Lemma perform_all_keeps I rs : (forall r, r ∈ rs -> keeps I (perform r)) -> keeps I (perform_all rs).
Proof.
  induction rs as [|r rs IH]; intros Hr; [apply keeps_ret|]. unfold perform_all. cbn [mapM_].
  apply keeps_bind; [apply keeps_attempt, Hr, list_elem_of_here|]. intros x. apply keeps_bind; [|intros xs; apply keeps_ret].
  apply IH. intros r' Hr'. apply Hr. by apply list_elem_of_further.
Qed.

(** C14: A proxy that is disabled or revoked gets no tokens: whatever requests come, of
    whomever, as long as none enables it, every exchange in its name is refused,
    whatever secret it shows. *)
Theorem refused_out_of_force (p : string) (rs : list proxy_request) (n : nat) (db : proxy_db) (outcomes : list (res unit)) (s1 : nat * proxy_db)
  (secret ip : option string) (result : RuntimeToken + ExchangeFailure) (s2 : nat * proxy_db)
  (Hout : out_of_force p (proxies db)) (Hno : forall r, r ∈ rs -> ~ enables p r)
  (Hrun : returns (perform_all rs) (n, db) outcomes s1)
  (Hexchange : returns (exchangeProxyRuntimeToken hashSecret ttl {| cr_proxySecret := secret; cr_proxyId := Some p; cr_proxyIp := ip |}) s1 result s2) :
  exists f, result = inr f.
Proof.
  destruct result as [token|f]; [|by exists f]. exfalso.
  apply (returns_keeps (kept (out_of_force p))) in Hrun as [_ (r & Hr & Hst)]; [| |done].
  - apply exchange_inv in Hexchange as (row & _ & proxyId & _ & _ & _ & _ & _ & [= <-] & Hn & [Hd Hv] & _).
    unfold named_proxy in Hn. change (head (List.filter (by_proxy_id p) (proxies s1.2)) = Some row) in Hn. rewrite Hr in Hn.
    injection Hn as ->. by destruct Hst.
  - apply perform_all_keeps. intros r Hr. apply perform_out_of_force, Hno, Hr.
Qed.

(** ** Revocation *)

Lemma head_filter_sub {A} (P Q : A -> bool) l x :
  (forall y, Q y = true -> P y = true) -> head (List.filter P l) = Some x -> Q x = true -> head (List.filter Q l) = Some x.
Proof.
  intros Hsub. induction l as [|y l IH]; [done|]. cbn. intros Hx Hq. destruct (P y) eqn:Ep.
  - injection Hx as ->. by rewrite Hq.
  - destruct (Q y) eqn:Eq; [by rewrite (Hsub y Eq) in Ep|]. by apply IH.
Qed.

Lemma own_proxy_spec t p r : own_proxy t p r = true <-> py_proxy_id r = p /\ py_tenant_id r = t.
Proof. unfold own_proxy. by rewrite andb_true_iff, !String.eqb_eq. Qed.

(** What a lifecycle route of a caller allowed to does to a proxy. *)
Lemma lifecycle_route_run c p status event n db row :
  may_manage_proxies c = inl tt -> validateUuidParam c "proxyId" "Proxy ID" = inl p -> event ∈ PROXY_STATUS_EVENT_TYPES ->
  named_proxy p db = Some row -> py_tenant_id row = au_tenantId c ->
  exists t db', returns (proxy_route c (fun input => change_status input status event)) (n, db) (inl (with_status status t row)) (Datatypes.S n, db') /\
    named_proxy p db' = Some (with_status status t row).
Proof.
  intros Hc Hp He Hrow Ht. exists (clock n). apply head_filter in Hrow as Hin. destruct Hin as [_ Hid%String.eqb_eq].
  assert (Hown : own_proxy (au_tenantId c) p row = true) by by apply own_proxy_spec.
  assert (Hhead : head (List.filter (own_proxy (au_tenantId c) p) (proxies db)) = Some row).
  { eapply head_filter_sub; [|exact Hrow|done]. intros r [<- _]%own_proxy_spec. apply String.eqb_refl. }
  set (db1 := set_proxies (update_where (own_proxy (au_tenantId c) p) (with_status status (clock n)) (proxies db)) db).
  eexists (set_status_events (proxy_status_events db1 ++ [_]) db1). split.
  - unfold proxy_route. rewrite Hp, Hc. unfold http_bind, returns, mbind, eff_bind, mret, eff_ret. cbn [fst snd li_tenantId li_proxyId].
    unfold change_status, setProxyStatus, update_proxies, mbind, eff_bind, now_, gets, modify, mret, eff_ret. cbn [fst snd li_tenantId li_proxyId].
    destruct (List.filter (own_proxy (au_tenantId c) p) (proxies db)) as [|r0 l0]; [done|]. injection Hhead as ->. cbn [map head].
    unfold insertProxyStatusEvent, assertProxyStatusEventType, mbind, eff_bind, of_res, modify. cbn [fst snd se_event_type lifecycle_event].
    rewrite (proj2 (existsb_eqb _ _) He). cbn [fst snd]. reflexivity.
  - unfold named_proxy. cbn [proxies set_status_events db1 set_proxies].
    change (head (List.filter (by_proxy_id p) (update_where (own_proxy (au_tenantId c) p) (with_status status (clock n)) (proxies db)))
            = Some (with_status status (clock n) row)).
    rewrite named_update by done. change (head (List.filter (by_proxy_id p) (proxies db)) = Some row) in Hrow. rewrite Hrow. cbn. by rewrite Hown.
Qed.

(** An exchange of a proxy in force with its current secret. *)
Lemma exchange_run p secret ip n db row :
  named_proxy p db = Some row -> in_force row -> py_secret_hash row = hashSecret secret -> hashSecret secret <> EmptyString ->
  secret <> EmptyString -> p <> EmptyString ->
  exists token s', returns (exchangeProxyRuntimeToken hashSecret ttl {| cr_proxySecret := Some secret; cr_proxyId := Some p; cr_proxyIp := ip |})
                     (n, db) (inl token) s'.
Proof.
  intros Hrow [Hd Hv] Hhash Hne Hs Hp.
  assert (Ha : exists n1, authenticateBootstrapProxy hashSecret {| cr_proxySecret := Some secret; cr_proxyId := Some p; cr_proxyIp := ip |} (n, db)
                = (Ok (inl row), (n1, db))).
  { unfold authenticateBootstrapProxy, try_catch, requireBootstrapAuthenticatedProxy. cbn [cr_proxySecret cr_proxyId].
    rewrite (proj2 (present_some _ _) (conj eq_refl Hs)), (proj2 (present_some _ _) (conj eq_refl Hp)).
    unfold mbind, eff_bind, gets. cbn [fst snd]. rewrite Hrow.
    assert (Hh : hashesMatch (Some (py_secret_hash row)) (hashSecret secret) = true) by (apply hashesMatch_spec; by rewrite Hhash).
    rewrite Hh. cbn [negb andb].
    assert (Hpv : exists b n1, previous_still_valid row (hashSecret secret) (n, db) = (Ok b, (n1, db))).
    { unfold previous_still_valid. destruct (hashesMatch (py_secret_prev_hash row) (hashSecret secret)); [|exists false, n; reflexivity]. destruct (py_secret_prev_expires_at row); [|exists false, n; reflexivity].
      by eexists _, (Datatypes.S n). }
    destruct Hpv as (b & n1 & ->). exists n1. cbn. by rewrite (proj2 (String.eqb_neq _ _) Hd), (proj2 (String.eqb_neq _ _) Hv). }
  destruct Ha as [n1 Ha]. eexists _, _. unfold returns, exchangeProxyRuntimeToken. unfold mbind at 1, eff_bind at 1. rewrite Ha.
  unfold insertProxyStatusEvent, issueProxyRuntimeToken, issueInternalServiceRuntimeToken, mbind, eff_bind, of_res, modify, now_, fresh, draw, mret, eff_ret.
  cbn [fst snd]. reflexivity.
Qed.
++++++++++++++++++++
Exercise requirements: Copy the lines from the start of the data verbatim, stopping after the line containing "A -> bool) l".

Task output:
Lemma perform_all_keeps I rs : (forall r, r ∈ rs -> keeps I (perform r)) -> keeps I (perform_all rs).
Proof.
  induction rs as [|r rs IH]; intros Hr; [apply keeps_ret|]. unfold perform_all. cbn [mapM_].
  apply keeps_bind; [apply keeps_attempt, Hr, list_elem_of_here|]. intros x. apply keeps_bind; [|intros xs; apply keeps_ret].
  apply IH. intros r' Hr'. apply Hr. by apply list_elem_of_further.
Qed.

(** C14: A proxy that is disabled or revoked gets no tokens: whatever requests come, of
    whomever, as long as none enables it, every exchange in its name is refused,
    whatever secret it shows. *)
Theorem refused_out_of_force (p : string) (rs : list proxy_request) (n : nat) (db : proxy_db) (outcomes : list (res unit)) (s1 : nat * proxy_db)
  (secret ip : option string) (result : RuntimeToken + ExchangeFailure) (s2 : nat * proxy_db)
  (Hout : out_of_force p (proxies db)) (Hno : forall r, r ∈ rs -> ~ enables p r)
  (Hrun : returns (perform_all rs) (n, db) outcomes s1)
  (Hexchange : returns (exchangeProxyRuntimeToken hashSecret ttl {| cr_proxySecret := secret; cr_proxyId := Some p; cr_proxyIp := ip |}) s1 result s2) :
  exists f, result = inr f.
Proof.
  destruct result as [token|f]; [|by exists f]. exfalso.
  apply (returns_keeps (kept (out_of_force p))) in Hrun as [_ (r & Hr & Hst)]; [| |done].
  - apply exchange_inv in Hexchange as (row & _ & proxyId & _ & _ & _ & _ & _ & [= <-] & Hn & [Hd Hv] & _).
    unfold named_proxy in Hn. change (head (List.filter (by_proxy_id p) (proxies s1.2)) = Some row) in Hn. rewrite Hr in Hn.
    injection Hn as ->. by destruct Hst.
  - apply perform_all_keeps. intros r Hr. apply perform_out_of_force, Hno, Hr.
Qed.

(** ** Revocation *)

Lemma head_filter_sub {A} (P Q : A -> bool) l x :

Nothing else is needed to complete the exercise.